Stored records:
# # # #
(** X19: when the job client, run against the service with the snapshot
    of the map, settles, the handler settles too, and the page shows what
    the two functions of the service module report: the message of the
    rejection of the job client, and then nothing is downloaded; or, when
    there is a link, the message of the rejection of the download; or the
    URL made for the downloaded body, and no error. In every case the
    page has stopped loading, the progress message is empty and the
    interval is cleared. *)
Theorem generation_shows_what_the_service_module_reports st img n r st' :
  mapMounted b = true ->
  snapshot b = inr (Some img) -> img <> [] ->
  timerId b <> 0%N ->
  run n (service b) (generateRouteVideo img) initial = (Some r, st') ->
  exists m w',
    (forall k, m <= k ->
       exec (browse messages b) k (handleGenerateVideo messages key) (pressed st)
         = (Some tt, w')) /\
    job w' = st' /\
    isLoading (ui w') = false /\
    progressMessage (ui w') = Some [] /\
    intervals w' = [] /\
    match r with
    | inl err =>
        error (ui w') = Some (shownMessage err) /\ videoUrl (ui w') = None /\
        transfers w' = []
    | inr link =>
        match exec (answer (network b)) 4 (fetchVideoBlob key link) [] with
        | (Some (inr blob), log) =>
            error (ui w') = None /\ videoUrl (ui w') = Some (objectUrl b blob) /\
            transfers w' = log
        | (Some (inl err), log) =>
            error (ui w') = Some (shownMessage err) /\ videoUrl (ui w') = None /\
            transfers w' = log
        | (None, _) => False
        end
    end.
Proof.
  intros Hm Hsnap Himg Hid Hrun.
  set (w0 := withUi (setError None)
               (withUi (setVideoUrl None) (withUi (setIsLoading true) (pressed st)))).
  destruct (generateTry_runs w0 img n r st' Hsnap Himg eq_refl Hrun)
    as (m & left & w1 & Htry & Hfst & Hint & Hjob & _ & _ & Herr & _ & Hout).
  destruct (exec_generateEnd left w1)
    as (w2 & Hend & Hl & Hp & He & Hv & _ & _ & _ & Hi & Hj & Ht).
  exists (4 + (m + 5)), w2. split; [|split; [|split; [|split; [|split]]]].
  - intros k Hk. apply (exec_finished _ (4 + (m + 5))); [|exact Hk].
    rewrite (exec_handleGenerateVideo_mounted st _ Hm).
    apply (exec_bind _ _ _ _ _ _ _ _ _ _ Htry). exact Hend.
  - rewrite Hj. exact Hjob.
  - exact Hl.
  - exact Hp.
  - rewrite Hi, Hfst, Hint.
    destruct (timerId b =? 0)%N eqn:E; [apply N.eqb_eq in E; contradiction|].
    cbn. rewrite N.eqb_refl. reflexivity.
  - cbn [transfers w0 withUi pressed] in Hout. rewrite He, Hv, Ht.
    destruct r as [err|link].
    + destruct Hout as (-> & Hvid & Htr). repeat split; assumption.
    + destruct (exec (answer (network b)) 4 (fetchVideoBlob key link) [])
        as [[[err|blob]|] log]; [| |contradiction].
      * destruct Hout as (-> & Hvid & Htr). repeat split; assumption.
      * destruct Hout as (-> & Hvid & Htr). repeat split; assumption.
Qed.

(** The handler when the snapshot gives nothing to submit. *)
Lemma exec_handleGenerateVideo_no_snapshot st message :
  mapMounted b = true ->
  match snapshot b with
  | inl err => Some (shownMessage err)
  | inr v => if truthyStr v then None else Some noImageMessage
  end = Some message ->
  exists w',
    (forall k, 11 <= k ->
       exec (browse messages b) k (handleGenerateVideo messages key) (pressed st) =
       (Some tt, w')) /\
    ui w' = {| routeData := routeData st; fileName := fileName st;
               isLoading := false; progressMessage := Some [];
               videoUrl := None; error := Some message; theme := theme st |} /\
    intervals w' = [] /\ job w' = initial /\ transfers w' = [].
Proof.
  intros Hm Hs.
  set (w2 := suspend messages b
               (withUi (setProgressMessage (Some snapshotMessage))
                  (withUi (setError None)
                     (withUi (setVideoUrl None)
                        (withUi (setIsLoading true) (pressed st)))))).
  assert (Hleft : exists err,
    shownMessage err = message /\
    forall k,
      exec (browse messages b) (4 + (2 + k)) (handleGenerateVideo messages key)
        (pressed st) =
      exec (browse messages b) k (generateEnd (None, inl err)) w2).
  { destruct (snapshot b) as [err|v] eqn:Hsnap.
    - exists err. injection Hs as <-. split; [reflexivity|]. intros k.
      rewrite (exec_handleGenerateVideo_mounted st _ Hm).
      unfold generateTry. cbn [plus].
      rewrite exec_bind_bind, exec_trigger_bind.
      rewrite exec_bind_bind, exec_trigger_bind. cbn [browse fst snd].
      rewrite Hsnap, exec_ret_bind. reflexivity.
    - exists (ErrorObject noImageMessage).
      destruct (truthyStr v) eqn:Hv; [discriminate|]. injection Hs as <-.
      split; [reflexivity|]. intros k.
      rewrite (exec_handleGenerateVideo_mounted st _ Hm).
      unfold generateTry. cbn [plus].
      rewrite exec_bind_bind, exec_trigger_bind.
      rewrite exec_bind_bind, exec_trigger_bind. cbn [browse fst snd].
      rewrite Hsnap, Hv. cbn [negb]. rewrite exec_ret_bind. reflexivity. }
  destruct Hleft as (err & Herr & Hsteps).
  destruct (exec_generateEnd (None, inl err) w2)
    as (w' & Hrun & Hl & Hp & He & Hv & Hr & Hn & Ht & Hi & Hj & Htr).
  exists w'. split; [|split; [|split; [|split]]].
  - intros k Hk. apply (exec_finished _ (4 + (2 + 5))); [|exact Hk].
    rewrite Hsteps. exact Hrun.
  - cbn [snd] in He. rewrite Herr in He.
    apply state_by_fields; cbn [routeData fileName isLoading progressMessage
                                videoUrl error theme]; assumption.
  - exact Hi.
  - exact Hj.
  - exact Htr.
Qed.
# # # #
## Exercise directions
All records above must be returned exactly as they appear.

## Response area
(** X19: when the job client, run against the service with the snapshot
    of the map, settles, the handler settles too, and the page shows what
    the two functions of the service module report: the message of the
    rejection of the job client, and then nothing is downloaded; or, when
    there is a link, the message of the rejection of the download; or the
    URL made for the downloaded body, and no error. In every case the
    page has stopped loading, the progress message is empty and the
    interval is cleared. *)
Theorem generation_shows_what_the_service_module_reports st img n r st' :
  mapMounted b = true ->
  snapshot b = inr (Some img) -> img <> [] ->
  timerId b <> 0%N ->
  run n (service b) (generateRouteVideo img) initial = (Some r, st') ->
  exists m w',
    (forall k, m <= k ->
       exec (browse messages b) k (handleGenerateVideo messages key) (pressed st)
         = (Some tt, w')) /\
    job w' = st' /\
    isLoading (ui w') = false /\
    progressMessage (ui w') = Some [] /\
    intervals w' = [] /\
    match r with
    | inl err =>
        error (ui w') = Some (shownMessage err) /\ videoUrl (ui w') = None /\
        transfers w' = []
    | inr link =>
        match exec (answer (network b)) 4 (fetchVideoBlob key link) [] with
        | (Some (inr blob), log) =>
            error (ui w') = None /\ videoUrl (ui w') = Some (objectUrl b blob) /\
            transfers w' = log
        | (Some (inl err), log) =>
            error (ui w') = Some (shownMessage err) /\ videoUrl (ui w') = None /\
            transfers w' = log
        | (None, _) => False
        end
    end.
Proof.
  intros Hm Hsnap Himg Hid Hrun.
  set (w0 := withUi (setError None)
               (withUi (setVideoUrl None) (withUi (setIsLoading true) (pressed st)))).
  destruct (generateTry_runs w0 img n r st' Hsnap Himg eq_refl Hrun)
    as (m & left & w1 & Htry & Hfst & Hint & Hjob & _ & _ & Herr & _ & Hout).
  destruct (exec_generateEnd left w1)
    as (w2 & Hend & Hl & Hp & He & Hv & _ & _ & _ & Hi & Hj & Ht).
  exists (4 + (m + 5)), w2. split; [|split; [|split; [|split; [|split]]]].
  - intros k Hk. apply (exec_finished _ (4 + (m + 5))); [|exact Hk].
    rewrite (exec_handleGenerateVideo_mounted st _ Hm).
    apply (exec_bind _ _ _ _ _ _ _ _ _ _ Htry). exact Hend.
  - rewrite Hj. exact Hjob.
  - exact Hl.
  - exact Hp.
  - rewrite Hi, Hfst, Hint.
    destruct (timerId b =? 0)%N eqn:E; [apply N.eqb_eq in E; contradiction|].
    cbn. rewrite N.eqb_refl. reflexivity.
  - cbn [transfers w0 withUi pressed] in Hout. rewrite He, Hv, Ht.
    destruct r as [err|link].
    + destruct Hout as (-> & Hvid & Htr). repeat split; assumption.
    + destruct (exec (answer (network b)) 4 (fetchVideoBlob key link) [])
        as [[[err|blob]|] log]; [| |contradiction].
      * destruct Hout as (-> & Hvid & Htr). repeat split; assumption.
      * destruct Hout as (-> & Hvid & Htr). repeat split; assumption.
Qed.

(** The handler when the snapshot gives nothing to submit. *)
Lemma exec_handleGenerateVideo_no_snapshot st message :
  mapMounted b = true ->
  match snapshot b with
  | inl err => Some (shownMessage err)
  | inr v => if truthyStr v then None else Some noImageMessage
  end = Some message ->
  exists w',
    (forall k, 11 <= k ->
       exec (browse messages b) k (handleGenerateVideo messages key) (pressed st) =
       (Some tt, w')) /\
    ui w' = {| routeData := routeData st; fileName := fileName st;
               isLoading := false; progressMessage := Some [];
               videoUrl := None; error := Some message; theme := theme st |} /\
    intervals w' = [] /\ job w' = initial /\ transfers w' = [].
Proof.
  intros Hm Hs.
  set (w2 := suspend messages b
               (withUi (setProgressMessage (Some snapshotMessage))
                  (withUi (setError None)
                     (withUi (setVideoUrl None)
                        (withUi (setIsLoading true) (pressed st)))))).
  assert (Hleft : exists err,
    shownMessage err = message /\
    forall k,
      exec (browse messages b) (4 + (2 + k)) (handleGenerateVideo messages key)
        (pressed st) =
      exec (browse messages b) k (generateEnd (None, inl err)) w2).
  { destruct (snapshot b) as [err|v] eqn:Hsnap.
    - exists err. injection Hs as <-. split; [reflexivity|]. intros k.
      rewrite (exec_handleGenerateVideo_mounted st _ Hm).
      unfold generateTry. cbn [plus].
      rewrite exec_bind_bind, exec_trigger_bind.
      rewrite exec_bind_bind, exec_trigger_bind. cbn [browse fst snd].
      rewrite Hsnap, exec_ret_bind. reflexivity.
    - exists (ErrorObject noImageMessage).
      destruct (truthyStr v) eqn:Hv; [discriminate|]. injection Hs as <-.
      split; [reflexivity|]. intros k.
      rewrite (exec_handleGenerateVideo_mounted st _ Hm).
      unfold generateTry. cbn [plus].
      rewrite exec_bind_bind, exec_trigger_bind.
      rewrite exec_bind_bind, exec_trigger_bind. cbn [browse fst snd].
      rewrite Hsnap, Hv. cbn [negb]. rewrite exec_ret_bind. reflexivity. }
  destruct Hleft as (err & Herr & Hsteps).
  destruct (exec_generateEnd (None, inl err) w2)
    as (w' & Hrun & Hl & Hp & He & Hv & Hr & Hn & Ht & Hi & Hj & Htr).
  exists w'. split; [|split; [|split; [|split]]].
  - intros k Hk. apply (exec_finished _ (4 + (2 + 5))); [|exact Hk].
    rewrite Hsteps. exact Hrun.
  - cbn [snd] in He. rewrite Herr in He.
    apply state_by_fields; cbn [routeData fileName isLoading progressMessage
                                videoUrl error theme]; assumption.
  - exact Hi.
  - exact Hj.
  - exact Htr.
Qed.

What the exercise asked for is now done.